On a crucial mission, Han and Leia Solo face fortune-hunting marauders, Imperial enemies, and dark secrets about the past and Leia's father.

Über den Autor

Troy Denning is the author of the New York Times bestsellers Star Wars: The New Jedi Order: Star by Star and Waterdeep (under the pseudonym Richard Awlinson) as well as nineteen other novels, including Pages of Pain, Beyond the High Road, and The Summoning. He lives in southern Wisconsin with his wife, Andria.

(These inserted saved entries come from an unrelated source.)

(** * tars_bot: the per-user rate limiter and conversation store

    A shallow embedding of [bot.py] and [bot2.0.py].  Both files keep their
    state in module-level [defaultdict]s keyed by the Telegram user id; the
    handlers read the wall clock once ([time.time()]) and talk to two
    collaborators: the transport ([update.message.reply_text]) and the
    generation backend ([client.chat.completions.create]).

    Modelling choices, all visible in the definitions below:
    - a [defaultdict] is a [gmap] together with its default; reading a missing
      key with [d[k]] stores the default under [k], testing [k in d] does not;
    - a timestamp is an integer number of seconds ([Z]); the rounding of the
      float subtraction of two clock readings is not modelled;
    - a Python [str] is a list of characters;
    - the clock reading and the outcome of the backend call are inputs of a
      handler, the texts it sends and the request it makes are its trace;
    - the transport is assumed to deliver ([reply_text] does not raise) and a
      backend answer carries a [str] as its content. *)

From Stdlib Require Import ZArith Ascii String List Lia.
From stdpp Require Import base decidable option list gmap strings.

Local Open Scope Z_scope.

(** ** Texts *)

Abbreviation text := (list ascii).

Definition str (s : string) : text := list_ascii_of_string s.

(** ** [defaultdict] *)

Section defaultdict.
Context {V : Type} (default_factory : V).

(** [d[k]]: a missing key is first bound to the default. *)
Definition getitem (d : gmap Z V) (k : Z) : V * gmap Z V :=
  match d !! k with
  | Some v => (v, d)
  | None => (default_factory, <[k := default_factory]> d)
  end.

(** [d[k] = v] *)
Definition setitem (d : gmap Z V) (k : Z) (v : V) : gmap Z V := <[k := v]> d.

(** [k in d] *)
Definition contains (d : gmap Z V) (k : Z) : bool := bool_decide (is_Some (d !! k)).

(** What a read of [d[k]] returns, without the store. *)
Definition peek (d : gmap Z V) (k : Z) : V := default default_factory (d !! k).
End defaultdict.

(** ** Constants of the two files *)

Definition REQUEST_LIMIT : Z := 3.
Definition INACTIVITY_TIMEOUT : Z := 1800.
Definition max_length : nat := 4096.

(** ** Messages exchanged with the backend *)

Inductive Role := system | user | assistant.

Record Message := { role : Role; content : text }.

#[global] Instance Role_eq_dec : EqDecision Role.
Proof. solve_decision. Defined.

#[global] Instance Message_eq_dec : EqDecision Message.
Proof. solve_decision. Defined.

(** ** The trace of a handler *)

(** The fixed texts of the two files, and the chunks of a cleaned answer. *)
Inductive Reply :=
| WELCOME
| RESET_DONE
| NO_HISTORY
| AUTO_RESET
| RATE_LIMIT_EXCEEDED
| THINKING
| ERROR_MESSAGE
| Chunk (chunk : text).

Inductive Effect :=
| reply_text (r : Reply)
| create (messages : list Message).

(** What [client.chat.completions.create(...)] followed by
    [response.choices[0].message.content] yields: an exception, or a text. *)
Inductive Backend := Raises | Content (bot_response : text).

(** ** [str.replace], slices and [range] *)

Fixpoint startswith (s old : text) {struct old} : bool :=
  match old, s with
  | [], _ => true
  | _ :: _, [] => false
  | a :: old', c :: s' => bool_decide (a = c) && startswith s' old'
  end.
(** C4, amended. [parseDurationToSeconds] returns: null for input that is
    empty or blank; [max 0 (n * 60)] for a bare number written in the
    canonical decimal form [String] gives it; null for a bare number written
    otherwise; for colon-separated input, [max 0 (m * 60 + s)] for two
    numeric parts and [max 0 (h * 3600 + m * 60 + s)] for three, where an
    empty or blank part counts as 0, and null when a part is no number or
    the count of parts is another. A result is never negative. *)
Theorem parseDurationToSeconds_cases (input : string) :
  (JS.trim input = "" → parseDurationToSeconds input = Known None)
  ∧ (∀ n, JS.trim input ≠ "" →
       JS.Number input = Known (JS.Num n) →
       JS.toString n = JS.trim input →
       Z.abs (n * 60) ≤ MAX_EXACT →
       parseDurationToSeconds input = Known (Some (Z.max 0 (n * 60))))
  ∧ (∀ n, JS.trim input ≠ "" →
       JS.Number input = Known (JS.Num n) →
       JS.toString n ≠ JS.trim input →
       parseDurationToSeconds input = Known None)
  ∧ (∀ parts, JS.trim input ≠ "" →
       JS.Number input = Known JS.NaN →
       mapM JS.Number (JS.split ":" input) = Known parts →
       partsExact parts = true →
       parseDurationToSeconds input = Known (secondsOfParts parts))
  ∧ (∀ v, parseDurationToSeconds input = Known (Some v) → 0 ≤ v).
Proof.
  assert (JS.trim input ≠ "" →
          String.eqb input "" || String.eqb (JS.trim input) "" = false)
    as Hblank.
  { intros Ht. apply orb_false_intro; apply String.eqb_neq; [| done].
    intros ->. by apply Ht. }
  split; [| split; [| split; [| split]]].
  - intros Ht. unfold parseDurationToSeconds.
    rewrite Ht. simpl. by rewrite orb_true_r.
  - intros n Ht HN Hcanon Hex. unfold parseDurationToSeconds.
    rewrite (Hblank Ht), HN. cbn [mbind tracked_bind JS.isNaN negb andb].
    unfold JS.String_. rewrite Hcanon, String.eqb_refl.
    by rewrite exact_known.
  - intros n Ht HN Hcanon. unfold parseDurationToSeconds.
    rewrite (Hblank Ht), HN. cbn [mbind tracked_bind JS.isNaN negb andb].
    unfold JS.String_. rewrite (proj2 (String.eqb_neq _ _) Hcanon).
    rewrite (Number_Num_split _ _ HN).
    cbn [mapM mbind tracked_bind mret tracked_ret]. rewrite HN. reflexivity.
  - intros parts Ht HN Hparts Hex. unfold parseDurationToSeconds.
    rewrite (Hblank Ht), HN. cbn [mbind tracked_bind JS.isNaN negb andb].
    rewrite Hparts. cbn [mbind tracked_bind]. by apply parts_result.
  - intros v. unfold parseDurationToSeconds.
    destruct (_ || _); [done |].
    destruct (JS.Number input) as [[|n]|]; cbn [mbind tracked_bind];
      [| | done].
    + cbn [JS.isNaN negb andb].
      destruct (mapM JS.Number (JS.split ":" input)) as [parts|];
        cbn [mbind tracked_bind]; [| done].
      destruct (existsb JS.isNaN parts); [done |].
      destruct parts as [|[|a] [|[|b] [|[|c] [|d parts]]]]; try done.
      * destruct (exact (a * 60)); cbn [mbind tracked_bind]; [| done].
        destruct (exact (_ + b)); cbn [mbind tracked_bind]; [| done].
        intros [= <-]. lia.
      * destruct (exact (a * 3600)); cbn [mbind tracked_bind]; [| done].
        destruct (exact (b * 60)); cbn [mbind tracked_bind]; [| done].
        destruct (exact (_ + _)); cbn [mbind tracked_bind]; [| done].
        destruct (exact (_ + c)); cbn [mbind tracked_bind]; [| done].
        intros [= <-]. lia.
    + cbn [JS.isNaN negb andb].
      destruct (String.eqb _ _).
      * destruct (exact (n * 60)); cbn [mbind tracked_bind]; [| done].
        intros [= <-]. lia.
      * destruct (mapM JS.Number (JS.split ":" input)) as [parts|];
          cbn [mbind tracked_bind]; [| done].
        destruct (existsb JS.isNaN parts); [done |].
        destruct parts as [|[|a] [|[|b] [|[|c] [|d parts]]]]; try done.
        -- destruct (exact (a * 60)); cbn [mbind tracked_bind]; [| done].
           destruct (exact (_ + b)); cbn [mbind tracked_bind]; [| done].
           intros [= <-]. lia.
        -- destruct (exact (a * 3600)); cbn [mbind tracked_bind]; [| done].
           destruct (exact (b * 60)); cbn [mbind tracked_bind]; [| done].
           destruct (exact (_ + _)); cbn [mbind tracked_bind]; [| done].
           destruct (exact (_ + c)); cbn [mbind tracked_bind]; [| done].
           intros [= <-]. lia.
Qed.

Leseprobe. Abdruck erfolgt mit freundlicher Genehmigung der Rechteinhaber. Alle Rechte vorbehalten.

Tatooine Ghost

Chapter 1

Instead of bed, where she usually awoke from her dreams, Leia found herself slumped forward in her crash webbing, ears hissing with static and eyes aching from the glare of two G-class suns. Han and Chewbacca were still busy at their stations, Han plotting approach vectors and Chewbacca setting sensor filters. The planet Tatooine was just drifting into view, its yellow sodium-rich sands glowing so brightly it resembled a small sibling star in orbit around the big twins.

A metallic hand tapped Leia’s shoulder. She turned to see C-3PO’s photoreceptors shining at her from the adjacent passen- ger seat.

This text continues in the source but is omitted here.